==== DATA FOR THIS EXERCISE ====

Definition effect (s : Total) : Total :=
  let n := renders (world s) in
  let isRecording := Recorder.isRecording (Recorder.hook (recorder (world s))) in
  foldl (λ s (eh : string * Subscriber),
           state_after (on eh.1 (n, eh.2) s)) s
    [("connected", OnConnected);
     ("disconnected", OnDisconnected isRecording);
     ("error", OnError);
     ("transcript_update", OnTranscriptUpdate);
     ("ai_response", OnAiResponse);
     ("status", OnStatus);
     ("control_response", OnControlResponse)].

(** The effect of [MeetingPanel], once, when it mounts. *)
Definition meeting_panel_effect (s : Total) : Total :=
  state_after (connect_if_needed
    (state_after (on "status" (0%nat, OnMeetingStatus) s))).

Definition render (s : Total) : Total :=
  effect (in_world (λ w,
    Build_World (react w) (recorder w) (pending w) (S (renders w)) (now w)
                (handed w)) (effect_cleanup s)).

(** *** Handlers of one render *)

Definition startRecording_of (w : World) : Recorder.StartRecording :=
  Recorder.Build_StartRecording
    (Build_AudioDataCallback (isConnected (react w)) (isMuted (react w)))
    (Recorder.isRecording (Recorder.hook (recorder w)))
    (Recorder.isPaused (Recorder.hook (recorder w))).

Definition handleAudioData (cb : AudioDataCallback) (audioData : string)
    (s : Total) : Total :=
  if cb_isConnected cb && negb (cb_isMuted cb)
  then state_after (sendAudioChunk audioData (Some (now (world s))) s)
  else s.

(** Up to the first [await]. *)
Definition handleToggleConnection (s : Total) : Total :=
  let w := world s in
  if isConnected (react w)
  then in_world (await (AwaitStopSession
                   (Recorder.isRecording (Recorder.hook (recorder w))))) s
  else in_world (λ w, await (AwaitStartSession (isMuted (react w))
                               (startRecording_of w))
                        (setConnectionStatus connecting w)) s.

Definition handleToggleMute (s : Total) : Total :=
  let w := world s in
  if isMuted (react w)
  then in_world (await (AwaitUnmute (isConnected (react w))
                   (Recorder.isRecording (Recorder.hook (recorder w)))
                   (startRecording_of w))) s
  else in_world (await (AwaitMute
                   (Recorder.isRecording (Recorder.hook (recorder w))))) s.

Definition startRecording (start : Recorder.StartRecording) : Total → Total :=
  in_world (λ w, await (AwaitGetUserMedia start)
                   (set_recorder Recorder.startRecording_begin w)).

(** What runs when a pending [await] or timer completes. *)
Definition continue (p : Pending) (ok : bool) (s : Total) : Total :=
  match p with
  | AwaitStartSession isMuted start =>
      if ok
      then in_world (await (AwaitTimeout isMuted start))
             (state_after (connect s))
      else in_world (setConnectionStatus disconnected) s
  | AwaitStopSession isRecording =>
      if ok
      then let s1 := state_after (disconnect s) in
           if isRecording
           then in_world (set_recorder Recorder.stopRecording) s1
           else s1
      else s
  | AwaitMute isRecording =>
      if ok
      then let s1 := in_world (setIsMuted true) s in
           if isRecording
           then in_world (set_recorder Recorder.stopRecording) s1
           else s1
      else s
  | AwaitUnmute isConnected isRecording start =>
      if ok
      then let s1 := in_world (setIsMuted false) s in
           if isConnected && negb isRecording
           then startRecording start s1
           else s1
      else s
  | AwaitTimeout isMuted start =>
      if negb isMuted then startRecording start s else s
  | AwaitGetUserMedia start => s
  | AwaitBase64 cb base64 =>
      if ok
      then handleAudioData cb base64
             (in_world (λ w,
                Build_World (react w) (recorder w) (pending w) (renders w)
                            (now w) (handed w ++ [(cb, base64)])) s)
      else s
  end.

(** [ondataavailable] of recorder [r]:
    [if (event.data.size > 0 && !isPaused) ...blobToBase64...]. *)
Definition ondataavailable (r : nat) (size : nat) (base64 : string)
    (s : Total) : Total :=
  match Recorder.recorders (Recorder.media (recorder (world s))) !! r with
  | Some mr =>
      if bool_decide (0 < size)%nat && negb (Recorder.closure_isPaused mr)
      then in_world (await (AwaitBase64 (Recorder.onAudioData mr) base64)) s
      else s
  | None => s
  end.

(** What can happen to the application. *)
Inductive Action :=
| ClickToggleConnection
| ClickToggleMute
| Render
| Settle (k : nat) (ok : bool)
| GetUserMedia (k : nat)
    (result : option (nat * Recorder.StartOutcome * list Byte.byte))
| DataAvailable (r : nat) (size : nat) (base64 : string)
| AnimationFrame (id : positive) (dataArray : list Byte.byte)
| RecorderFails
| Clock (t : Z)
| Socket (ev : BrowserEvent).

====

▸ **ABOUT THIS TASK**:
All lines above from the one holding "(0%nat, OnMeetingStatus) s)))." to the one holding "(Recorder.isPaused (Recorder.hook (recorder", inclusive, are to be copied exactly; no other line is wanted.

▸ **ANSWER TO THE EXERCISE**:
    (state_after (on "status" (0%nat, OnMeetingStatus) s))).

Definition render (s : Total) : Total :=
  effect (in_world (λ w,
    Build_World (react w) (recorder w) (pending w) (S (renders w)) (now w)
                (handed w)) (effect_cleanup s)).

(** *** Handlers of one render *)

Definition startRecording_of (w : World) : Recorder.StartRecording :=
  Recorder.Build_StartRecording
    (Build_AudioDataCallback (isConnected (react w)) (isMuted (react w)))
    (Recorder.isRecording (Recorder.hook (recorder w)))
    (Recorder.isPaused (Recorder.hook (recorder w))).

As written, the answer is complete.